Minor highlights and travel notes:
  • Cannabis shops are ubiquitous on Vancouver Island. They don't seem to cause any problem. They do seem to affect the ads I get served on Twitter.
    • There are, however, an awful lot of vagrants around, who seem to be affected by substances that aren't cannabis. 
  • Huge amount of mixed-used building going on around Parksville and Qualicum. Fourplexes. 3-6 story condos with retail below. Concerns about whether water infrastructure was up to the increased development, but didn't meet anyone who knew how that was funded or financed.
  • There are a lot of bald eagles on Vancouver Island. They sound nothing like the eagles one hears on television.
  • We hit a Costco and normal grocery shopping. Overs and unders on pricing relative to New Zealand, no clear advantage all-up. Beef particularly expensive on the Island relative to other meat, as compared to the price of beef vs other meats in NZ. Prices there for cheap cuts were higher than what we pay in NZ for good cuts. 
  • Getting the 15 year old a dose of the updated Pfizer shot was quick and easy at pharmacy. Canadian rules precluded the 13 year old (she had Covid in late October). Sue and I were boosted in early October so figured we'd wait until the Pittsburgh leg of the trip to get our new-version boosters. 
  • Cannabis shops are also ubiquitous in Pittsburgh, where they're dispensaries for medical cannabis. They also seem to affect the ads I get served on Twitter. There were also a fair few people around who seemed affected by 
  • We hit a Costco, Aldi, Whole Foods, Ikea, pile of other spots. Again, overs and unders on pricing, hard to see systematic advantages. Beef again very expensive. $10 USD/lb for low-end cuts was common. $10 USD / lb = $35 / kg NZD, and remember that I haven't added GST. On getting home I bought scotch fillet for $29.90 / kg at New World, including GST. A need a new blazer; decent ones there were running $250 - $400 USD. We responded to relative prices. Did relatively little shopping while there. Was told that one reason for high US beef prices is changes to BLM lease access to grazing land but that is hardly satisfactory: why aren't more good NZ cuts being exported to get to global law of one price? A good roast there is crazy expensive. Like "We'll do this for Christmas but only for Christmas for special" expensive. Chicken/pork/eggs cheaper for low-end stuff, but a lot of that would be from farming reg differences like cage-free eggs, pig crates and the like. 

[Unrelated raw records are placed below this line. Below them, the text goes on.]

(** * The current path *)

Lemma ancestry_path fuel (d : db arr) : ∀ inode parts seen res, path_loop fuel d inode parts seen = Some res → ancestry fuel d inode parts seen = Ok res.
Proof.
  induction fuel as [|fuel IH]; intros inode parts seen res H; [done|]. cbn [path_loop ancestry] in *.
  case_bool_decide; [case_bool_decide; [done|by injection H as <-]|].
  destruct (bool_decide (inode ∈ seen)); [done|]. cbn [orb] in *.
  destruct (4096 <=? Z.of_nat (length parts)) eqn:E; [done|]. replace (4096 <? Z.of_nat (length parts)) with false by lia.
  destruct (inodes d !! inode) as [h|]; [|done]. case_bool_decide; [by apply IH|done].
Qed.

Lemma liveInode_walk (d : db arr) parts : ∀ inode, liveInode d inode parts = walk_ids d inode parts.
Proof. induction parts as [|p parts IH]; intros inode; simpl; [done|]. destruct (dirent d inode p); [apply IH|done]. Qed.

(** [Split] gives the components of an absolute path behind an empty one. *)
Lemma split_abs parts : valid_names parts → filter (λ part, part ≠ "") (Split (abs parts) "/") = parts.
Proof.
  intros Hv. assert (Forall (λ w, no_char "/" w = true) parts ∧ filter (λ part, part ≠ "") parts = parts) as [Hc Hf].
  { unfold valid_names, valid_name in Hv. induction Hv as [|w ws Hw Hws IH]; [done|]. bools. destruct IH as [IH1 IH2].
    split; [by constructor|]. rewrite filter_cons, decide_True by done. by rewrite IH2. }
  destruct parts as [|w ws]; [reflexivity|]. change (abs (w :: ws)) with (JoinWith "/" ("" :: w :: ws)).
  rewrite Split_Join; [|done|by constructor]. rewrite filter_cons, decide_False by (intros H; by apply H). exact Hf.
Qed.

(** [CurrentPath] of a file that is there: in a sound workspace, for a lineage bound to a
    live inode no more than 4096 levels deep, it answers a path that leads to that inode,
    and the queries by that path find the lineage again. *)
Theorem current_path_leads_back s file inode :
  fs_inv (hq_fs s) → hq_files s !! file ≫= lh_inode_id = Some inode → hq_history_id s !! inode = Some file →
  is_Some (inodes (hq_fs s) !! inode) → (∀ n, depth (hq_fs s) inode n → Z.of_nat n ≤ 4096) →
  ∃ parts, CurrentPath s file = Ok (abs parts) ∧ walk_ids (hq_fs s) "1" parts = Some inode ∧
           (valid_names parts → liveFile s (abs parts) = Some file).
Proof.
  intros Hinv Hf Hh Hi Hdeep. destruct (rooted_depth _ _ Hinv Hi) as [n Hn]. specialize (Hdeep n Hn).
  destruct (path_loop_complete _ Hinv n (Z.to_nat 4098) inode [] [] Hn) as (parts & Hloop & _); [lia|simpl; lia|by intros x m ?%elem_of_nil|].
  rewrite app_nil_r in Hloop. exists parts.
  assert (walk_ids (hq_fs s) "1" parts = Some inode) as Hw by (by eapply path_loop_sound).
  split_and!; [|done|].
  - unfold CurrentPath, currentPathScript. rewrite Hf, (bool_decide_eq_true_2 (_ = Some file)) by done. cbn [negb].
    by rewrite (ancestry_path _ _ _ _ _ _ Hloop).
  - intros Hv. unfold liveFile. by rewrite split_abs, liveInode_walk, Hw.
Qed.
End Versions.
Lemma over_paths loc rem known step paths p g p' g' :
  (∀ path p g p' g', step path p g = (Ok p', g') → step_ok loc rem known path p p') → NoDup paths →
  (∀ q, q ∈ paths → mp_Baseline p !! q = None) → overPaths step paths p g = (Ok p', g') →
  frame p' = frame p ∧ (sane p → sane p') ∧ found p ≤ found p' ∧ (∀ q, q ∉ paths → mp_Baseline p' !! q = mp_Baseline p !! q) ∧
  (found p' = found p → ∀ q, q ∈ paths → settledAt loc rem known p' q).
Proof.
  intros Hstep. revert p g. induction paths as [|path paths IH]; intros p g Hnd Hb.
  { intros [= <- <-]. split_and!; try done. intros _ q Hq. by apply elem_of_nil in Hq. }
  apply NoDup_cons in Hnd as [Hin Hnd]. intros (p1 & g1 & H1 & H2)%bindR_Ok. destruct (Hstep _ _ _ _ _ H1) as (Hf & Hs & Hv).
  assert (∀ q, q ∈ paths → mp_Baseline p1 !! q = None) as Hb1.
  { intros q Hq. rewrite (visited_elsewhere _ _ _ _ _ _ q Hv) by congruence. apply Hb. by right. }
  destruct (IH p1 g1 Hnd Hb1 H2) as (Hf' & Hs' & Hle & Ho & Hset). pose proof (visited_found _ _ _ _ _ _ Hv). split_and!.
  - congruence.
  - auto.
  - lia.
  - intros q [Hq1 Hq2]%not_elem_of_cons. rewrite Ho by done. by eapply visited_elsewhere.
  - intros Hq q [->|Hin']%elem_of_cons; [|apply Hset; [lia|done]].
    destruct (visited_settled _ _ _ _ _ _ Hv) as [|(l & r & e & ? & ? & He & ?)]; [apply Hb; by left|lia|by left|].
    right. exists l, r, e. split_and!; try done. unfold entryAfter in *. by rewrite Ho.
Qed.

Lemma over_first loc rem t paths p g p' g' : overPaths (firstPath loc rem t) paths p g = (Ok p', g') →
  mp_DeleteLocalCount p' = mp_DeleteLocalCount p ∧ mp_DeleteRemoteCount p' = mp_DeleteRemoteCount p.
Proof.
  revert p g. induction paths as [|path paths IH]; intros p g; [by intros [= <- <-]|].
  intros (p1 & g1 & (_ & <- & <-)%first_step & H2)%bindR_Ok. eauto.
Qed.

(** * The baseline of the engine *)

Section keeps.
Context (Happ : ∀ m g, g_sw (app m g) = g_sw g).

Definition keeps {A} (m : SyncWorld.E R A) : Prop := ∀ g, g_sw (snd (m g)) = g_sw g.

Lemma keeps_get {A} (f : eng R → A) : keeps (getE f).
Proof. done. Qed.
Lemma keeps_ret {A} (a : A) : keeps (retE a).
Proof. done. Qed.
Lemma keeps_bind {A B} (m : SyncWorld.E R A) (f : A → SyncWorld.E R B) : keeps m → (∀ a, keeps (f a)) → keeps (bindE m f).
Proof. intros Hm Hf g. unfold bindE. specialize (Hm g). destruct (m g) as [a g1]. simpl in *. by rewrite Hf. Qed.
Lemma keeps_bindR {Er A B} (m : SyncWorld.E R (result Er A)) (f : A → SyncWorld.E R (result Er B)) : keeps m → (∀ a, keeps (f a)) → keeps (bindR m f).
Proof. intros Hm Hf. apply keeps_bind; [done|]. intros [a|e]; [apply Hf|apply keeps_ret]. Qed.
Lemma keeps_remote {A} (f : R → result error A * R) : keeps (remote f).
Proof. intros g. unfold remote. destruct (f _). apply Happ. Qed.
Lemma keeps_orReturn {A} f (m : SyncWorld.E R (result error A)) : keeps m → keeps (orReturn (Er := error) f m).
Proof. intros Hm. apply keeps_bind; [done|]. intros. apply keeps_ret. Qed.

Lemma keeps_entry p l r t : keeps (mountBaselineEntry p l r t).
Proof.
  unfold mountBaselineEntry. repeat case_match; try apply keeps_ret.
  all: apply keeps_bindR; [apply keeps_orReturn, keeps_get|]; intros; apply keeps_bindR; [apply keeps_orReturn, keeps_remote|]; intros;
    case_match; apply keeps_ret.
Qed.

Lemma keeps_known loc rem known t path p : keeps (knownPath loc rem known t path p).
Proof.
  unfold knownPath, knownBoth. repeat case_match; try apply keeps_ret; (apply keeps_bindR; [apply keeps_entry|]; intros; apply keeps_ret).
Qed.
Lemma keeps_first loc rem t path p : keeps (firstPath loc rem t path p).
Proof. unfold firstPath. repeat case_match; try apply keeps_ret. apply keeps_bindR; [apply keeps_entry|]. intros. apply keeps_ret. Qed.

  • The rest of us got our vaccine re-ups while there. You can get Covid vax at Target. Target has an in-house pharmacy. You just walk up. They get a bit confused by people who just want to pay cash; they're used to dealing with a lot of insurance forms. But pay your $190 and they'll give you the jab. In NZ, we'd have had to have convinced our GP that we had a special medical reason. Daughter had had the low-dose shot when they first came out, as under-12 and it was impossible to get a booster. In the US, we could just get the shots. New Zealand policy is really abysmal on this one. Medsafe Delenda Est, and same for the vaccine recommendations outfit that makes it impossible for GPs to enable access. 
  • Mask use as low there as it is here, but lots of Covid around. 
  • 2 Degrees charges $8/day for international roaming. I wanted that so I could be available on my NZ number. Downside: your IP address still shows up as being in NZ, so you can't do a pile of normal stuff like order takeaway food at restaurants, download apps for McDonalds - anything where they figure you're in NZ because of your IP address.
  • Work from home has been way stickier in the US. Most friends we caught up with were regularly working from home. They also had a way worse Covid schooling experience, with learning from home for a couple years rather than the short bursts we had in NZ.